Credit: Data Science Central
Data wrangling is the most important step for business personnel to further analyze data or enter BI system. With the advent of the data age, data sources are becoming more and more diverse (files, big data platforms, databases, etc.). It brings a lot of challenges to data wrangling. In an enterprise, data is usually managed by IT personnel, who unifies the process of data extraction, data transformation and load warehouse, namely ETL, and then provides it to business personnel or visual system. Data can only be used after three stages: Raw Stage, Refined Stage and Production Stage. The whole process is integrated into automatic management. In fact, this centralized automatic management process relies on IT personnel and ETL-specific software and hardware for each additional data requirement. The lengthy data development cycle and common ETL software and hardware become more and more time-consuming with the increase of demand, which makes business personnel unable to perceive the changes of data in time.( For example, the sales department wants to get information about sales changes before and after a promotional event.)
Therefore, it is becoming more and more important to deviate from the exclusive personnel and equipment and find a new way to carry out agile data collation to provide strong support for data-driven business departments. That is, data from Raw Stage to Refined Stage is directly used by business personnel for desktop analysis or self-help analysis after importing into BI system.

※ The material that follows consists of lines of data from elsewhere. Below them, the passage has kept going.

(* ===== verification/Segments.v ===== *)
(** Segment descriptors and task state segments: [arch/x86/segments.c] and
    [segments.h].

    A descriptor is its 64-bit word, a field of the C structure a range of its
    bits; the decoding by the processor, after the architecture manual, is the
    specification. *)
From S2P Require Export Fields.

Definition SEG_GRANULARITY_BYTE : Z := 0.
Definition SEG_GRANULARITY_PAGE : Z := 1.
Definition SEG_OP_SIZE_32BIT : Z := 1.
Definition SEG_DATA : Z := 0x0.
Definition SEG_CODE : Z := 0x8.
Definition SEG_CODE_READ : Z := 0x2.
Definition SEG_DATA_WRITE : Z := 0x2.
Definition SEG_TASK_DESC : Z := 0x9.
Definition SEG_TABLE_GDT : Z := 0.
Definition MAX_CPUS : Z := 32.

(** ** The fields *)

(** [segment_desc_t] *)
Module Seg.
Definition limit_low := BF 0 16.
Definition base_low := BF 16 16.
Definition base_mid := BF 32 8.
Definition type := BF 40 4.
Definition is_data := BF 44 1.
Definition priv_level := BF 45 2.
Definition present := BF 47 1.
Definition limit_high := BF 48 4.
Definition is_longmode := BF 53 1.
Definition op_size := BF 54 1.
Definition granularity := BF 55 1.
Definition base_high := BF 56 8.
End Seg.

(** [task_state_desc_t] *)
Module Task.
Definition limit_low := BF 0 16.
Definition base_low := BF 16 24.
Definition type := BF 40 4.
Definition priv_level := BF 45 2.
Definition present := BF 47 1.
Definition limit_high := BF 48 4.
Definition granularity := BF 55 1.
Definition base_high := BF 56 8.
End Task.

(** the fields of [task_seg_t] that the kernel writes; its size *)
Record task_seg := TaskSeg {
  ts_esp_p0 : Z; ts_ss_p0 : Z;
  ts_es : Z; ts_cs : Z; ts_ss : Z; ts_ds : Z; ts_fs : Z; ts_gs : Z;
  ts_iomap_base : Z;
}.
Definition sizeof_task_seg : Z := 104.
Definition task_seg_zero : task_seg := TaskSeg 0 0 0 0 0 0 0 0 0.
Definition set_ts_esp_p0 (v : Z) (s : task_seg) : task_seg :=
  TaskSeg v (ts_ss_p0 s) (ts_es s) (ts_cs s) (ts_ss s) (ts_ds s) (ts_fs s) (ts_gs s) (ts_iomap_base s).

Definition selector (index table priv : Z) : Z :=
  w32 (Z.lor (Z.lor (Z.shiftl index 3) (Z.shiftl table 2)) priv) mod 2 ^ 16.
Definition ring (n : Z) : Z := n.

(** ** Building descriptors *)

Definition define_descriptor (base limit type privilege : Z) (desc : Z) : Z :=
  let desc := field_set Seg.limit_low limit desc in
  let desc := field_set Seg.limit_high (Z.shiftr limit 16) desc in
  let desc := field_set Seg.base_low base desc in
  let desc := field_set Seg.base_mid (Z.shiftr base 16) desc in
  let desc := field_set Seg.base_high (Z.shiftr base 24) desc in
  let desc := field_set Seg.granularity SEG_GRANULARITY_PAGE desc in
  let desc := field_set Seg.op_size SEG_OP_SIZE_32BIT desc in
  let desc := field_set Seg.present 1 desc in
  let desc := field_set Seg.is_data 1 desc in
  let desc := field_set Seg.is_longmode 0 desc in
  let desc := field_set Seg.type type desc in
  field_set Seg.priv_level privilege desc.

After data is imported into BI system, the self-service part of BI system only meets the business needs at the two levels of multi-dimensional analysis and related query. Experience shows that in best situation this can solve about 30% of the problems, and the remaining 70% or more needs, such as “finding out the first n customers whose sales account for half and sorting them by sales volume”, will involve many steps and procedured calculation. The procedured calculation is beyond the design goal of BI products, and can not even be regarded as data analysis, but it is a problem that users particularly want to solve. In the face of such problems, usually the data is exported and analyzed on the desktop by the business personnel themselves with Excel, but Excel is not good at dealing with multi-level data association operations, and sometimes the amount of data is too large to support, and it is not competent in many application scenarios. This kind of problem still needs technical personnel to solve. It is difficult for SQL to deal with procedured calculation. Java code is too long for structured calculation, and the code is not easy to be reused and maintained. The positioning of Python (pandas)/R is the statistical analysis of mathematical style. Although data frame object is provided for structured data processing, it is not as simple and intuitive as SQL, which is easy to learn and use.

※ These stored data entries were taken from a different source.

(* ===== verification/Bitmap.v ===== *)
(** The bitmaps of [include/c4/klib/bitmap.h]: an array of 32-bit sections.
    The operations are the four inline functions; the array is a list of
    words, and an index past its end is a fault ([None]).  The lemmas relate
    them to the list of booleans [bm_bits], which is what the region and slab
    allocators reason about. *)
From S2P Require Export Prelude.

Definition BITMAP_BPS : Z := 32.
Definition BITMAP_ENT_FULL : Z := 0xffffffff.

Definition bitmap_get (bitmap : list Z) (i : Z) : option bool :=
  let bitindex := i / BITMAP_BPS in
  let offset := i mod BITMAP_BPS in
  w ← bitmap !! Z.to_nat bitindex;
  Some (negb (Z.land (Z.shiftr w offset) 1 =? 0)).

Definition bitmap_set (bitmap : list Z) (i : Z) : option (list Z) :=
  let bitindex := i / BITMAP_BPS in
  let offset := i mod BITMAP_BPS in
  bitvalue ← bitmap !! Z.to_nat bitindex;
  Some (<[Z.to_nat bitindex := Z.lor bitvalue (w32 (Z.shiftl 1 offset))]> bitmap).

Definition bitmap_unset (bitmap : list Z) (i : Z) : option (list Z) :=
  let bitindex := i / BITMAP_BPS in
  let offset := i mod BITMAP_BPS in
  bitvalue ← bitmap !! Z.to_nat bitindex;
  Some (<[Z.to_nat bitindex :=
            Z.land bitvalue (w32 (Z.lnot (Z.shiftl 1 offset)))]> bitmap).

(** the loop of [bitmap_first_free], from [i] on *)
Fixpoint bitmap_first_free_from (fuel : nat) (bitmap : list Z) (i limit : Z)
    : option Z :=
  match fuel with
  | O => None
  | S fuel =>
      if i <? limit then
        b ← bitmap_get bitmap i;
        if negb b then Some (i32 i)
        else bitmap_first_free_from fuel bitmap (w32 (i + 1)) limit
      else Some (-1)
  end.

Definition bitmap_first_free (bitmap : list Z) (limit : Z) : option Z :=
  bitmap_first_free_from (S (Z.to_nat limit)) bitmap 0 limit.

(** ** Abstraction to booleans *)

(** every section is a 32-bit value *)
Definition bm_wf (bitmap : list Z) : Prop :=
  Forall (fun w => 0 <= w < 2 ^ 32) bitmap.

(** bit [i] of the bitmap, [false] past its end *)
Definition bm_bit (bitmap : list Z) (i : nat) : bool :=
  match bitmap !! (i / 32)%nat with
  | Some w => Z.testbit w (Z.of_nat (i mod 32))
  | None => false
  end.

(** the first [n] bits *)
Definition bm_bits (bitmap : list Z) (n : nat) : list bool :=
  bm_bit bitmap <$> seq 0 n.

(** ** Lemmas *)

Lemma land_shiftr_1 w o :
  0 <= o -> negb (Z.land (Z.shiftr w o) 1 =? 0) = Z.testbit w o.
Proof.
  intros Ho. change 1 with (Z.ones 1). rewrite Z.land_ones by lia.
  rewrite <- Z.bit0_mod, Z.shiftr_spec by lia. replace (0 + o) with o by lia.
  by destruct (Z.testbit w o).
Qed.

Lemma w32_testbit x k : 0 <= k -> Z.testbit (w32 x) k = Z.testbit x k && (k <? 32).
Proof.
  intros Hk. unfold w32. rewrite Z.testbit_mod_pow2 by lia. apply andb_comm.
Qed.

Lemma shiftl1_testbit o k :
  0 <= o -> 0 <= k -> Z.testbit (Z.shiftl 1 o) k = (k =? o).
Proof.
  intros Ho Hk. rewrite Z.shiftl_spec by lia.
  destruct (Z.eqb_spec k o) as [->|Hne].
  - by rewrite Z.sub_diag.
  - destruct (decide (k < o)).
    + by rewrite Z.testbit_neg_r by lia.
    + by rewrite Z.bits_above_log2 by (simpl; lia).
Qed.

Lemma testbit_high w k : 0 <= w < 2 ^ 32 -> 32 <= k -> Z.testbit w k = false.
Proof.
  intros Hw Hk. destruct (decide (w = 0)) as [->|]; [apply Z.testbit_0_l|].
  apply Z.bits_above_log2; [lia|].
  apply Z.log2_lt_pow2; [lia|]. apply Z.lt_le_trans with (2 ^ 32); [lia|].
  by apply Z.pow_le_mono_r.
Qed.

Lemma range_of_testbit w :
  0 <= w -> (forall k, 32 <= k -> Z.testbit w k = false) -> w < 2 ^ 32.
Proof.
  intros Hw Hk. destruct (decide (w < 2 ^ 32)) as [|Hge]; [done|].
  assert (w <> 0) by lia.
  assert (32 <= Z.log2 w) by (apply Z.log2_le_pow2; lia).
  specialize (Hk (Z.log2 w) ltac:(done)). rewrite Z.bit_log2 in Hk by lia. done.
Qed.

Lemma lor_bit_testbit w o k :
  0 <= o < 32 -> 0 <= k ->
  Z.testbit (Z.lor w (w32 (Z.shiftl 1 o))) k = Z.testbit w k || (k =? o).
Proof.
  intros Ho Hk. rewrite Z.lor_spec, w32_testbit, shiftl1_testbit by lia.
  f_equal. destruct (Z.eqb_spec k o); simpl; [|done]. lia.
Qed.

Lemma land_notbit_testbit w o k :
  0 <= w < 2 ^ 32 -> 0 <= o < 32 -> 0 <= k ->
  Z.testbit (Z.land w (w32 (Z.lnot (Z.shiftl 1 o)))) k
  = Z.testbit w k && negb (k =? o).
Proof.
  intros Hw Ho Hk. rewrite Z.land_spec, w32_testbit, Z.lnot_spec, shiftl1_testbit by lia.
  destruct (decide (32 <= k)).
  - by rewrite (testbit_high w k).
  - replace (k <? 32) with true by lia. by rewrite andb_true_r.
Qed.

Lemma lor_bit_range w o :
  0 <= w < 2 ^ 32 -> 0 <= o < 32 -> 0 <= Z.lor w (w32 (Z.shiftl 1 o)) < 2 ^ 32.
Proof.
  intros Hw Ho. assert (0 <= Z.lor w (w32 (Z.shiftl 1 o))).
  { apply Z.lor_nonneg. split; [lia|]. apply w32_range. }
  split; [done|]. apply range_of_testbit; [done|]. intros k Hk.
  rewrite lor_bit_testbit, testbit_high by lia. lia.
Qed.

Lemma land_notbit_range w o :
  0 <= w < 2 ^ 32 -> 0 <= o < 32 ->
  0 <= Z.land w (w32 (Z.lnot (Z.shiftl 1 o))) < 2 ^ 32.
Proof.
  intros Hw Ho. assert (0 <= Z.land w (w32 (Z.lnot (Z.shiftl 1 o)))).
  { apply Z.land_nonneg. lia. }
  split; [done|]. apply range_of_testbit; [done|]. intros k Hk.
  by rewrite land_notbit_testbit, testbit_high by lia.
Qed.

Lemma idx_div (i : nat) : Z.to_nat (Z.of_nat i / BITMAP_BPS) = (i / 32)%nat.
Proof. unfold BITMAP_BPS. change 32 with (Z.of_nat 32). rewrite <- Nat2Z.inj_div. lia. Qed.

Lemma idx_mod (i : nat) : Z.of_nat i mod BITMAP_BPS = Z.of_nat (i mod 32).
Proof. unfold BITMAP_BPS. change 32 with (Z.of_nat 32). by rewrite <- Nat2Z.inj_mod. Qed.

Lemma idx_mod_lt (i : nat) : (i mod 32 < 32)%nat.
Proof. by apply Nat.mod_upper_bound. Qed.

Lemma idx_in_range (b : list Z) (i : nat) :
  (i < 32 * length b)%nat -> exists w, b !! (i / 32)%nat = Some w.
Proof.
  intros Hi. apply lookup_lt_is_Some. apply Nat.Div0.div_lt_upper_bound. lia.
Qed.

Lemma idx_decomp (i j : nat) :
  (i = j <-> (i / 32 = j / 32)%nat /\ (i mod 32 = j mod 32)%nat).
Proof.
  split; [by intros ->|]. intros [Hd Hm].
  rewrite (Nat.div_mod_eq i 32), (Nat.div_mod_eq j 32). by rewrite Hd, Hm.
Qed.

Lemma bitmap_get_bit (b : list Z) (i : nat) :
  (i < 32 * length b)%nat -> bitmap_get b (Z.of_nat i) = Some (bm_bit b i).
Proof.
  intros Hi. unfold bitmap_get, bm_bit. rewrite idx_div, idx_mod.
  destruct (idx_in_range b i Hi) as [w ->]. simpl. f_equal.
  apply land_shiftr_1. lia.
Qed.

Lemma bm_bit_insert (b : list Z) (i j : nat) w w' v :
  b !! (i / 32)%nat = Some w ->
  (forall k, (k < 32)%nat -> Z.testbit w' (Z.of_nat k) =
     if decide (k = i mod 32)%nat then v else Z.testbit w (Z.of_nat k)) ->
  bm_bit (<[(i / 32)%nat := w']> b) j = if decide (i = j) then v else bm_bit b j.
Proof.
  intros Hw Hk. unfold bm_bit.
  destruct (decide (i / 32 = j / 32)%nat) as [Hd|Hd].
  - rewrite <- Hd. rewrite list_lookup_insert_eq by (by eapply lookup_lt_Some).
    rewrite Hw, Hk by apply idx_mod_lt.
    destruct (decide (j mod 32 = i mod 32)%nat) as [Hm|Hm];
      destruct (decide (i = j)) as [Hij|Hij]; try done.
    + exfalso. apply Hij, idx_decomp. done.
    + exfalso. by subst.
  - rewrite list_lookup_insert_ne by done.
    destruct (decide (i = j)) as [->|]; [done|done].
Qed.

Lemma bm_wf_lookup b k w : bm_wf b -> b !! k = Some w -> 0 <= w < 2 ^ 32.
Proof. intros Hb Hw. by eapply Forall_lookup_1 in Hb. Qed.

Lemma bitmap_set_spec (b : list Z) (i : nat) :
  bm_wf b -> (i < 32 * length b)%nat ->
  exists b', bitmap_set b (Z.of_nat i) = Some b' /\ bm_wf b' /\
    length b' = length b /\
    forall j, bm_bit b' j = if decide (i = j) then true else bm_bit b j.
Proof.
  intros Hwf Hi. unfold bitmap_set. rewrite idx_div, idx_mod.
  destruct (idx_in_range b i Hi) as [w Hw]. rewrite Hw. simpl.
  pose proof (idx_mod_lt i). pose proof (bm_wf_lookup _ _ _ Hwf Hw).
  eexists; split_and!; [done| | |].
  - apply Forall_insert; [done|]. apply lor_bit_range; lia.
  - apply length_insert.
  - intros j. eapply bm_bit_insert; [done|]. intros k Hk.
    rewrite lor_bit_testbit by lia. case_decide; subst.
    + by rewrite Z.eqb_refl, orb_true_r.
    + rewrite (proj2 (Z.eqb_neq (Z.of_nat k) (Z.of_nat (i mod 32)))) by lia.
      apply orb_false_r.
Qed.

Lemma bitmap_unset_spec (b : list Z) (i : nat) :
  bm_wf b -> (i < 32 * length b)%nat ->
  exists b', bitmap_unset b (Z.of_nat i) = Some b' /\ bm_wf b' /\
    length b' = length b /\
    forall j, bm_bit b' j = if decide (i = j) then false else bm_bit b j.
Proof.
  intros Hwf Hi. unfold bitmap_unset. rewrite idx_div, idx_mod.
  destruct (idx_in_range b i Hi) as [w Hw]. rewrite Hw. simpl.
  pose proof (idx_mod_lt i). pose proof (bm_wf_lookup _ _ _ Hwf Hw).
  eexists; split_and!; [done| | |].
  - apply Forall_insert; [done|]. apply land_notbit_range; lia.
  - apply length_insert.
  - intros j. eapply bm_bit_insert; [done|]. intros k Hk.
    rewrite land_notbit_testbit by lia. case_decide; subst.
    + by rewrite Z.eqb_refl, andb_false_r.
    + rewrite (proj2 (Z.eqb_neq (Z.of_nat k) (Z.of_nat (i mod 32)))) by lia.
      apply andb_true_r.
Qed.

(** two bitmaps of the same length with the same bits are equal *)
Lemma bm_ext (b b' : list Z) :
  bm_wf b -> bm_wf b' -> length b = length b' ->
  (forall i, bm_bit b i = bm_bit b' i) -> b = b'.
Proof.
  intros Hw Hw' Hl Hb. apply list_eq. intros k.
  destruct (b !! k) as [w|] eqn:E, (b' !! k) as [w'|] eqn:E'; try done.
  - f_equal. apply Z.bits_inj'. intros n Hn.
    pose proof (bm_wf_lookup _ _ _ Hw E). pose proof (bm_wf_lookup _ _ _ Hw' E').
    destruct (decide (32 <= n)); [by rewrite !testbit_high by lia|].
    specialize (Hb (k * 32 + Z.to_nat n)%nat). unfold bm_bit in Hb.
    replace ((k * 32 + Z.to_nat n) / 32)%nat with k in Hb.
    2:{ rewrite Nat.div_add_l by lia. rewrite (Nat.div_small (Z.to_nat n)); lia. }
    replace ((k * 32 + Z.to_nat n) mod 32)%nat with (Z.to_nat n) in Hb.
    2:{ rewrite Nat.add_comm, Nat.Div0.mod_add, Nat.mod_small; lia. }
    rewrite E, E' in Hb. by rewrite Z2Nat.id in Hb by lia.
  - apply lookup_lt_Some in E. apply lookup_ge_None in E'. lia.
  - apply lookup_lt_Some in E'. apply lookup_ge_None in E. lia.
Qed.

Lemma bm_bits_lookup b n i :
  bm_bits b n !! i = if decide (i < n)%nat then Some (bm_bit b i) else None.
Proof.
  unfold bm_bits. rewrite list_lookup_fmap. case_decide.
  - by rewrite lookup_seq_lt by done.
  - by rewrite lookup_seq_ge by lia.
Qed.

Lemma bm_bits_length b n : length (bm_bits b n) = n.
Proof. unfold bm_bits. by rewrite length_fmap, length_seq. Qed.

Lemma bm_bits_insert b b' n i v :
  (i < n)%nat ->
  (forall j, bm_bit b' j = if decide (i = j) then v else bm_bit b j) ->
  bm_bits b' n = <[i := v]> (bm_bits b n).
Proof.
  intros Hi Hb. apply list_eq. intros j.
  destruct (decide (i = j)) as [->|Hne].
  - rewrite list_lookup_insert_eq by (by rewrite bm_bits_length).
    rewrite bm_bits_lookup, Hb. by rewrite !decide_True by done.
  - rewrite list_lookup_insert_ne, !bm_bits_lookup, Hb by done.
    by rewrite (decide_False (P := i = j)).
Qed.

Lemma bitmap_first_free_from_spec b n fuel i :
  (n <= 32 * length b)%nat -> Z.of_nat n < 2 ^ 31 ->
  (i <= n)%nat -> (n < fuel + i)%nat ->
  (forall j, (j < i)%nat -> bm_bit b j = true) ->
  (exists k, bitmap_first_free_from fuel b (Z.of_nat i) (Z.of_nat n)
     = Some (Z.of_nat k) /\ (k < n)%nat /\ bm_bit b k = false /\
     forall j, (j < k)%nat -> bm_bit b j = true) \/
  (bitmap_first_free_from fuel b (Z.of_nat i) (Z.of_nat n) = Some (-1) /\
   forall j, (j < n)%nat -> bm_bit b j = true).
Proof.
  intros Hlen Hn. revert i. induction fuel as [|fuel IH]; intros i Hi Hf Hj; [lia|].
  simpl. destruct (Z.ltb_spec (Z.of_nat i) (Z.of_nat n)) as [Hlt|Hge].
  - rewrite bitmap_get_bit by lia. simpl. destruct (bm_bit b i) eqn:Eb; simpl.
    + replace (w32 (Z.of_nat i + 1)) with (Z.of_nat (S i)) by (rewrite w32_small; lia).
      apply IH; [lia|lia|]. intros j Hj'.
      destruct (decide (j = i)) as [->|]; [done|]. apply Hj; lia.
    + left. exists i. rewrite i32_small by lia. split_and!; try done; lia.
  - right. split; [done|]. intros j Hj'. apply Hj. lia.
Qed.

(** the loop ends and returns the least clear bit below the limit, or -1 *)
Lemma bitmap_first_free_least (b : list Z) (n : nat) :
  (n <= 32 * length b)%nat -> Z.of_nat n < 2 ^ 31 ->
  (exists k, bitmap_first_free b (Z.of_nat n) = Some (Z.of_nat k) /\
     (k < n)%nat /\ bm_bit b k = false /\
     forall j, (j < k)%nat -> bm_bit b j = true) \/
  (bitmap_first_free b (Z.of_nat n) = Some (-1) /\
   forall j, (j < n)%nat -> bm_bit b j = true).
Proof.
  intros. unfold bitmap_first_free. apply (bitmap_first_free_from_spec b n _ 0); lia.
Qed.

Lemma bm_bits_all_true b n :
  (forall j, (j < n)%nat -> bm_bit b j = true) -> count_true (bm_bits b n) = n.
Proof.
  intros Hall. assert (bm_bits b n = replicate n true) as ->.
  { apply list_eq. intros j. rewrite bm_bits_lookup. case_decide.
    - rewrite Hall by done. by rewrite lookup_replicate_2.
    - symmetry. by apply lookup_replicate_None; lia. }
  clear. induction n; simpl; lia.
Qed.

So, is there a tool that can not only organize data agilely, but also deal with complex business computing easily? The goal of the Raqsoft esProc is to provide the most convenient way for ordinary technical personnel from data collation to business calculation. It has the following characteristics to meet such technical needs.
Ablility to connect various data sources
Big data platform（Hive,HDFS,MongoDB…）
Cloud platform（AWS Redshift,AWS S3,Azure ADLS）
2. Easy to use
No additional dependency toolkits need to be installed
▪︎ Step-by-step processing
Avoid SQL nesting and one-way pipeline processing. The results of each step can be referenced at any time. Complex problems are reduced into parts.
▪︎ Easy to understand and reuse
Easy to understand is bound to be easy to learn and master.
Use the least and intuitive script to solve the problem, the process of sorting out is clear at a glance, and the script can be reused with little change for similar problems.
▪︎ Complete core operations
The core operations of data wrangling are Structuring, Enriching, Cleaning.
▪︎ Easy debugging
We can’t debug programs only by output, and esProc supports advanced debugging modes such as single-step and breakpoint.
▪︎ Modular development
Tasks are separated by modules and can be centrally integrated to form a processing flow.
3. Big data
Single-computer processing capability, support GB scale, convenient data segmentation, multi-threaded/multi-process parallel computing, external storage computing.
Cluster processing capability,support TB scale, flexible data distribution and distributed computing.
Integration in reporting tools: The completed data consolidation script can be integrated with reporting tools, as a report data source, and the results of the operation directly provide data for the report.
Integration in ETL tools: The completed data wrangling script can be integrated with ETL tools, and automatically run after ETL scheduling, putting temporary data collation into the daily batch processing.